Réchauffement climatique

La banquise arctique en déclin depuis les années 80

Publié le 09.01.2024, 15:46 (CET)

La superficie des banquises arctique et antarctique peut varier d'année en année. Toutefois, seules les observations à long terme permettent d'obtenir des tendances climatiques robustes.

A l'échelle mondiale, l'année 2023 a été la plus chaude jamais enregistrée. Pourtant, les banquises arctique et antarctique semblent s'étendre, affirment certains internautes sur base d'un graphique du National Snow and Ice Data Center (NSIDC), qui fait référence dans l'étude des territoires recouverts de glace.

« L'Arctique va commencer 2024 avec presque 1 million de km2 en plus que l'année dernière. L'Antarctique va, elle, commencer avec près de 2 millions de km2 supplémentaires », assurent-ils dans des publications vues des dizaines de milliers de fois sur X et Facebook.

Or ces données sont incorrectes et leur interprétation est trompeuse.

Évaluation

Les chiffres relayés sont surévalués par rapport aux données du NSIDC. De plus, comparer la superficie de la banquise sur deux années a peu d'intérêt d'un point de vue climatique. En Arctique, la tendance à long terme montre un net recul de la glace de mer (autre nom de la banquise), là où c'est moins clair pour l'Antarctique, ont expliqué plusieurs scientifiques à la Deutsche Presse-Agentur (dpa).

Faits

Les publications partagées sur les réseaux sociaux s'appuient sur un graphique du NSIDC. Sur celui-ci, on observe une courbe bleue, représentant la superficie de la banquise arctique début 2024. Lorsqu'on clique sur l'année 2023 (dans la colonne de droite), une courbe verte apparaît en dessous de celle de 2024, suggérant que la superficie de la banquise était alors inférieure. Ce qui est correct.

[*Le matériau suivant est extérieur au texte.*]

(** * inzown-btn: gesture engine, action resolver and config reader

    A shallow embedding of [inzown-btn.c] and the properties of its
    seconds quantizer, action-name formatter, configuration reader,
    action resolver, gesture loop and start-up code.

    Data model: Linux LP64.  [int] and [unsigned] are 32 bits wide,
    [unsigned long], [unsigned long long] and [uint64_t] are 64 bits wide.
    Integers are values of [Z]; every C operation that can leave the range
    of its type is followed by the reduction into that range.  Signed
    overflow is undefined in ISO C; the embedding takes the two's complement
    result, which is what the compilers used for this program produce.

    C strings are values of [string] that hold the bytes before the
    terminating NUL.  A pointer into a string is the suffix that starts at
    the pointed byte; writing a NUL through such a pointer is taking the
    prefix before it. *)

From Stdlib Require Import ZArith List String Ascii Bool Lia.
Import ListNotations.

Local Open Scope string_scope.
Local Open Scope Z_scope.

(* ================================================================== *)
(** ** Machine integers *)

Module Machine.

Definition INT_MAX : Z := 2147483647.
Definition INT_MIN : Z := -2147483648.
Definition UINT_MAX : Z := 4294967295.
Definition ULONG_MAX : Z := 18446744073709551615.

(** Conversion to [unsigned] / [uint32_t]. *)
Definition u32 (x : Z) : Z := x mod 4294967296.

(** Conversion to [unsigned long] / [unsigned long long] / [uint64_t]. *)
Definition u64 (x : Z) : Z := x mod 18446744073709551616.

(** Conversion to [int]: the value of the same residue in
    [INT_MIN .. INT_MAX]. *)
Definition s32 (x : Z) : Z := (x + 2147483648) mod 4294967296 - 2147483648.

(** [int] arithmetic. *)
Definition int_add (a b : Z) : Z := s32 (a + b).
Definition int_sub (a b : Z) : Z := s32 (a - b).
Definition int_mul (a b : Z) : Z := s32 (a * b).
Definition int_div (a b : Z) : Z := s32 (a ÷ b).
Definition int_rem (a b : Z) : Z := s32 (Z.rem a b).

Definition in_int (x : Z) : Prop := INT_MIN <= x <= INT_MAX.
Definition in_u32 (x : Z) : Prop := 0 <= x <= UINT_MAX.

End Machine.
Import Machine.

(* ================================================================== *)
(** ** Constants and process-wide settings *)

Definition CLICK_TIMEOUT_MS : Z := 400.
Definition HOLD_PRESS_TIMEOUT_MS : Z := CLICK_TIMEOUT_MS.

Inductive PinActivation : Type :=
| PA_UNSPECIFIED
| PA_ACTIVE_LOW
| PA_ACTIVE_HIGH.

(** [enum action_e]; [A_COUNT] is the enum's closing sentinel. *)
Inductive action_e : Type :=
| A_DOWN
| A_UP
| A_CLICK
| A_HOLD
| A_COUNT.

Definition DOWN_VALUE_NAME : string := "DOWN".
Definition UP_VALUE_NAME : string := "UP".
Definition CLICK_NAME_PREFIX : string := "CLICK_".
Definition CLICK_OTHER_VALUE_NAME : string := "CLICK_OTHER".
Definition HOLD_NAME_PREFIX : string := "HOLD_".
Definition HOLD_NAME_SUFFIX : string := "S".
Definition HOLD_OTHER_VALUE_NAME : string := "HOLD_OTHER".
Definition CLICK_COUNT_LIMIT_VALUE_NAME : string := "CLICK_COUNT_LIMIT".

Definition MAX_PATH_LENGTH : Z := 4096.
Definition ACTION_NAME_SIZE : Z := 11.
Definition ABSOLUTE_MAX_CLICK : Z := 99.
Definition ABSOLUTE_MAX_HOLD : Z := 99.
Definition DEFAULT_CLICK_COUNT_LIMIT : Z := 8.
Definition EINVAL : Z := 22.

(** The file-scope variables of the program ([g_button_exported] is only
    used by the exit handler and is left out). *)
Record globals : Type := mkGlobals {
  g_button_pin : Z;
  g_pin_activation : PinActivation;
  g_config_path : string;
  g_full_time : bool;
  g_offset_time : bool;
  g_click_count_limit : Z;
  g_debug : Z
}.

Definition initial_globals : globals :=
  {| g_button_pin := 17;
     g_pin_activation := PA_UNSPECIFIED;
     g_config_path := "/etc/inzown/button.conf";
     g_full_time := false;
     g_offset_time := false;
     g_click_count_limit := DEFAULT_CLICK_COUNT_LIMIT;
     g_debug := 1 |}.

Definition set_full_time (g : globals) (b : bool) : globals :=
  mkGlobals (g_button_pin g) (g_pin_activation g) (g_config_path g)
            b (g_offset_time g) (g_click_count_limit g) (g_debug g).
Definition set_offset_time (g : globals) (b : bool) : globals :=
  mkGlobals (g_button_pin g) (g_pin_activation g) (g_config_path g)
            (g_full_time g) b (g_click_count_limit g) (g_debug g).
Definition set_debug (g : globals) (x : Z) : globals :=
  mkGlobals (g_button_pin g) (g_pin_activation g) (g_config_path g)
            (g_full_time g) (g_offset_time g) (g_click_count_limit g) x.
Definition set_config_path (g : globals) (p : string) : globals :=
  mkGlobals (g_button_pin g) (g_pin_activation g) p
            (g_full_time g) (g_offset_time g) (g_click_count_limit g) (g_debug g).
Definition set_click_count_limit (g : globals) (x : Z) : globals :=
  mkGlobals (g_button_pin g) (g_pin_activation g) (g_config_path g)
            (g_full_time g) (g_offset_time g) x (g_debug g).
Definition set_button_pin (g : globals) (x : Z) : globals :=
  mkGlobals x (g_pin_activation g) (g_config_path g)
            (g_full_time g) (g_offset_time g) (g_click_count_limit g) (g_debug g).
Definition set_pin_activation (g : globals) (a : PinActivation) : globals :=
  mkGlobals (g_button_pin g) a (g_config_path g)
            (g_full_time g) (g_offset_time g) (g_click_count_limit g) (g_debug g).

(* ================================================================== *)
(** ** Seconds quantizer *)

(** [static int seconds(int ticks)]: the four regimes chosen by
    [g_offset_time] and [g_full_time].  [/] and [%] on [int] truncate
    towards zero. *)
Definition seconds (g : globals) (ticks : Z) : Z :=
  if g_offset_time g then
    if g_full_time g then
      int_div (int_add ticks 500) 1000
    else
      let sec := int_div ticks 1000 in
      int_add sec (int_rem (int_add sec 1) 2)
  else
    if g_full_time g then
      int_div ticks 1000
    else
      int_add 1 (int_mul (int_div (int_sub ticks 1000) 2000) 2).

(** The formula the help text and the specification give for the default
    regime, over the integers. *)
Definition odd_seconds_formula (ticks : Z) : Z :=
  1 + ((ticks - 1000) ÷ 2000) * 2.

(* ================================================================== *)
(** ** C strings *)

Definition NUL : ascii := "000"%char.
Definition LF : ascii := "010"%char.
Definition TAB : ascii := "009"%char.
Definition SPACE : ascii := " "%char.
Definition HASH : ascii := "#"%char.
Definition SLASH : ascii := "/"%char.

(** The C string held by a buffer: the bytes before the first NUL. *)
Fixpoint cstr (buf : string) : string :=
  match buf with
  | EmptyString => EmptyString
  | String c rest => if Ascii.eqb c NUL then EmptyString else String c (cstr rest)
  end.

Fixpoint mem_char (c : ascii) (set : string) : bool :=
  match set with
  | EmptyString => false
  | String d rest => Ascii.eqb c d || mem_char c rest
  end.

(** [m = strchr(s, c); if (m) *m = '\0';] *)
Fixpoint truncate_at (c : ascii) (s : string) : string :=
  match s with
  | EmptyString => EmptyString
  | String d rest => if Ascii.eqb d c then EmptyString else String d (truncate_at c rest)
  end.

(** [s + strspn(s, set)] *)
Fixpoint skip_span (set : string) (s : string) : string :=
  match s with
  | EmptyString => EmptyString
  | String d rest => if mem_char d set then skip_span set rest else s
  end.

(** [strpbrk(s, set)]: [None] for a null result, otherwise the bytes
    before the match and the suffix that starts at the match. *)
Fixpoint strpbrk (s : string) (set : string) : option (string * string) :=
  match s with
  | EmptyString => None
  | String d rest =>
      if mem_char d set then Some (EmptyString, s)
      else match strpbrk rest set with
           | Some (pre, suf) => Some (String d pre, suf)
           | None => None
           end
  end.

(** [strncmp(a, b, n) == 0] *)
Fixpoint strncmp_eq (a b : string) (n : nat) : bool :=
  match n with
  | O => true
  | S n' =>
      match a, b with
      | EmptyString, EmptyString => true
      | String x a', String y b' => Ascii.eqb x y && strncmp_eq a' b' n'
      | _, _ => false
      end
  end.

Selon les données du graphique, au 1er janvier 2024, l'étendue de la glace de mer arctique excédait de 472.000 km2 celle qui prévalait un an auparavant (soit 13,078 millions au 1er janvier 2024 - 12,606 millions au 1er janvier 2023 = 472.000). On est donc loin du « presque 1 million de km2 en plus » brandi par les internautes.

En Antarctique (voir second onglet sous le titre du graphique ou la version archivée ici), la banquise a, quant à elle, gagné 1,377 million de km2 par rapport au 1er janvier 2023 (6,373 millions - 4,996 millions = 1,377 million), soit bien moins que les « presque 2 millions de km2 supplémentaires » avancés dans les publications.

Les chiffres relayés par les internautes sont donc trompeurs, car surévalués par rapport aux données du NSIDC. Ces dernières ne montrent par ailleurs « rien de surprenant », a confirmé Walter Meier, chercheur au NSIDC, dans un mail à la dpa, le 8 janvier 2024.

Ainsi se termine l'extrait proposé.